TASK DIRECTIONS: Would you please copy every line from the records that contains the word "gmap"?

SUPPLIED RECORDS:
(* ===== verification/Valkey.v ===== *)
(** * The shared coordinator on Valkey (crates/coordinator, [ValkeyCoordinator])

    The server keeps one hash per pool; a lease is the field
    [amount:expiry:scope] under its identifier.  [reserve_script] and
    [renew_script] are the two Lua scripts, each atomic on the server; the
    operations around them read the client's clock and meet the faults of the
    connection ([Env]).  A script that fails keeps the writes it has made.

    Numbers are doubles in Lua.  Their text forms are code outside the
    repository, the class [LuaText]; what the scripts rely on is
    [LuaTextLaws].  A hash is listed in any order. *)

From stdpp Require Import base gmap strings countable list fin_maps propset.
From Stdlib Require Import ZArith Lia SpecFloat Ascii.
From S2P Require Import Prelude Rounding F64 F64Facts Core Coordinator.

Open Scope Z_scope.

(** ** Text *)

Class LuaText : Type := {
  lua_tostring : f64 -> string; (** [tostring] of a number, ["%.14g"] *)
  lua_tonumber : string -> option f64; (** [tonumber], nil on other text *)
  arg_f64 : f64 -> string; (** a script argument of type [f64] *)
  arg_u64 : Z -> string; (** a script argument of type [u64] *)
  uuid_text : Uuid -> string (** [Uuid::to_string] *)
}.

Fixpoint no_colon (s : string) : bool :=
  match s with EmptyString => true | String c rest => negb (Ascii.eqb c ":") && no_colon rest end.

(** Arguments are read back exactly, a number with at most 14 digits is printed
    and read back exactly, no number prints a colon, identifiers differ. *)
Class LuaTextLaws `{LuaText} : Prop := {
  tonumber_arg_f64 : forall x, is_finite x = true -> lua_tonumber (arg_f64 x) = Some x;
  tonumber_arg_u64 : forall n, 0 <= n <= U64_MAX -> lua_tonumber (arg_u64 n) = Some (f_of_Z n);
  tonumber_tostring : forall n, 0 <= n < 10 ^ 14 -> lua_tonumber (lua_tostring (f_of_Z n)) = Some (f_of_Z n);
  tostring_no_colon : forall x, no_colon (lua_tostring x) = true;
  arg_u64_no_colon : forall n, no_colon (arg_u64 n) = true;
  uuid_text_inj : forall a b, uuid_text a = uuid_text b -> a = b
}.

(** [string.find(s, ':')] and the two [string.sub] around it. *)
Fixpoint split_colon (s : string) : option (string * string) :=
  match s with
  | EmptyString => None
  | String c rest =>
      if Ascii.eqb c ":" then Some (EmptyString, rest)
      else match split_colon rest with Some (a, b) => Some (String c a, b) | None => None end
  end.

(** ** The server *)

Record RedisHash : Type := mkRedisHash {
  hash_fields : gmap string string;
  hash_deadline : option Z (** [PEXPIRE], on the server's clock *)
}.
Abbreviation ServerState := (gmap string RedisHash).

(** A key past its deadline does not exist. *)
Definition fields_of (s : ServerState) (clock : Z) (key : string) : gmap string string :=
  match s !! key with
  | Some h => match hash_deadline h with
              | Some d => if d <=? clock then ∅ else hash_fields h
              | None => hash_fields h
              end
  | None => ∅
  end.

(** Writing a hash; one without fields disappears. *)
Definition put_hash (s : ServerState) (key : string) (fields : gmap string string) (deadline : option Z) : ServerState :=
  if bool_decide (fields = ∅) then delete key s else <[key := mkRedisHash fields deadline]> s.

ANSWER BOX:
From stdpp Require Import base gmap strings countable list fin_maps propset.
  hash_fields : gmap string string;
Abbreviation ServerState := (gmap string RedisHash).
Definition fields_of (s : ServerState) (clock : Z) (key : string) : gmap string string :=
Definition put_hash (s : ServerState) (key : string) (fields : gmap string string) (deadline : option Z) : ServerState :=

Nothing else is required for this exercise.